I managed to read the data, but I didn’t find an example yet how to insert rows from let’s say a pandas dataframe. An example would be super helpful here
Pandas Dataframe is an in-memory dataframe. Pandas reads data from CSV files from disk, tables from databases, and saves it as an in-memory dataframe.
Dremio can read/write from/to Iceberg tables (need Catalog like Nessie), and Iceberg tables save data as parquet files, which are stored on disk (S3/HDFS/LocalHDD). Iceberg tables not only need data files (parquet format), but they also need metadata files (Avro, JSON format).
1. Insert into Dremio Iceberg table from another table (even a different DB/source, like from PostgreSQL to Dremio Nessie)
INSERT INTO arctic.sales_data
SELECT * FROM postgres.sales_info;
2. Insert into Dremio Iceberg table fromCSV files
COPY INTO arctic.customer_data
FROM ‘@s3/bucket-name/customer-data-folder/’
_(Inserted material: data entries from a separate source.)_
Lemma restored_spec pkg prepared b :
  ready prepared ->
  let b' := restored pkg prepared b in
  (forall s p lv, levels s b' !! p = Some lv <-> (p, lv) ∈ prepared_side s prepared) /\
  rests b' (restored_content prepared) /\ indexed b' (restored_content prepared) /\ cache_ok b' /\
  config (risk_state b') = pk_risk_config pkg.
Proof.
  intros Hrd b'.
  set (b0 := set_risk (fun r => risk_clear
    (match pk_risk_config pkg with Some cfg => set_config cfg r | None => disable r end)) b).
  destruct (commit_spec true prepared b0 Hrd) as (H1 & H2 & H3 & H4 & _ & H5 & _).
  split_and!; [exact H1|by eapply (rests_same_levels (commit_restored_levels prepared true b0))|
    by eapply (indexed_same (commit_restored_levels prepared true b0))|by apply cache_clear_ok|].
  change (config (risk_state b')) with (config (risk_state (commit_restored_levels prepared true b0))).
  rewrite H5. simpl. by destruct (pk_risk_config pkg).
Qed.

(** C23.  A restore is all or nothing, and what it installs is sound.  If
    [restore_from_snapshot_package] fails, the book is exactly the one before
    the call.  If it succeeds, the package had a supported version, its
    checksum and the symbol matched, and in the book it installs the levels,
    the location index and the user index agree, no id rests twice and the
    cache is right: with no empty level among those restored, the book is
    well formed. *)
Theorem restore_all_or_nothing pkg b r b' :
  restore_from_snapshot_package compute_checksum pkg b = (r, b') ->
  match r with
  | Err _ => b' = b
  | Ok _ =>
      2 <= pk_version pkg <= 3 /\ compute_checksum (pk_snapshot pkg) = Ok (pk_checksum pkg) /\
      sn_symbol (pk_snapshot pkg) = symbol (book_config b) /\
      rests b' (content b') /\ indexed b' (content b') /\ cache_ok b' /\
      (no_empty_level b' -> book_rep b' (content b'))
  end.
Proof.
  intros H. apply restore_inv in H. destruct r as [[]|e]; [|done].
  destruct H as (Hv & Hs & prepared & Hp & ->). apply prepare_ready in Hp.
  destruct (restored_spec pkg prepared b Hp) as (_ & Hr & Hi & Hc & _).
  rewrite <- (rests_content _ _ Hr). unfold validate in Hv.
  destruct (N.ltb_spec (pk_version pkg) ORDERBOOK_SNAPSHOT_MIN_READ_VERSION); [done|].
  destruct (N.ltb_spec ORDERBOOK_SNAPSHOT_FORMAT_VERSION (pk_version pkg)); [done|]. simpl in Hv.
  destruct (compute_checksum (pk_snapshot pkg)) as [c|]; [|done].
  case_bool_decide; [|done]. simplify_eq. by split_and!.
Qed.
FILES (‘customers.csv’, ‘additional_customers.csv’)
FILE_FORMAT ‘csv’
(FIELD_DELIMITER ‘,’)
Insert into Dremio Iceberg table from Pandas df
You have to use a specific library and JDBC to do this, like pyodbc. The flow is something like, use Pandas to read data from CSV/table, then write to Dremio Iceberg table using JDBC connection
If you use Spark, you can write directly from Spark df to Iceberg Tables using the Spark-Iceberg extension. I don’t know if Pandas has this kind of extension
I am able to insert a spark dataframe in an iceberg table directly, without dremio. But I want to insert data via dremio, without materializing the data before. I know that single row inserts are possible via pyarrow or pyodbc. But I want to do bulk uploads from a dataframe or similar. Surprisingly dremio does not support parametrized uploads, so I guess execute many is not possible, and single row inserts are for sure too slow.
so is there a way to do bulk uploads via pyarrow or pyodbc directly via dremio ?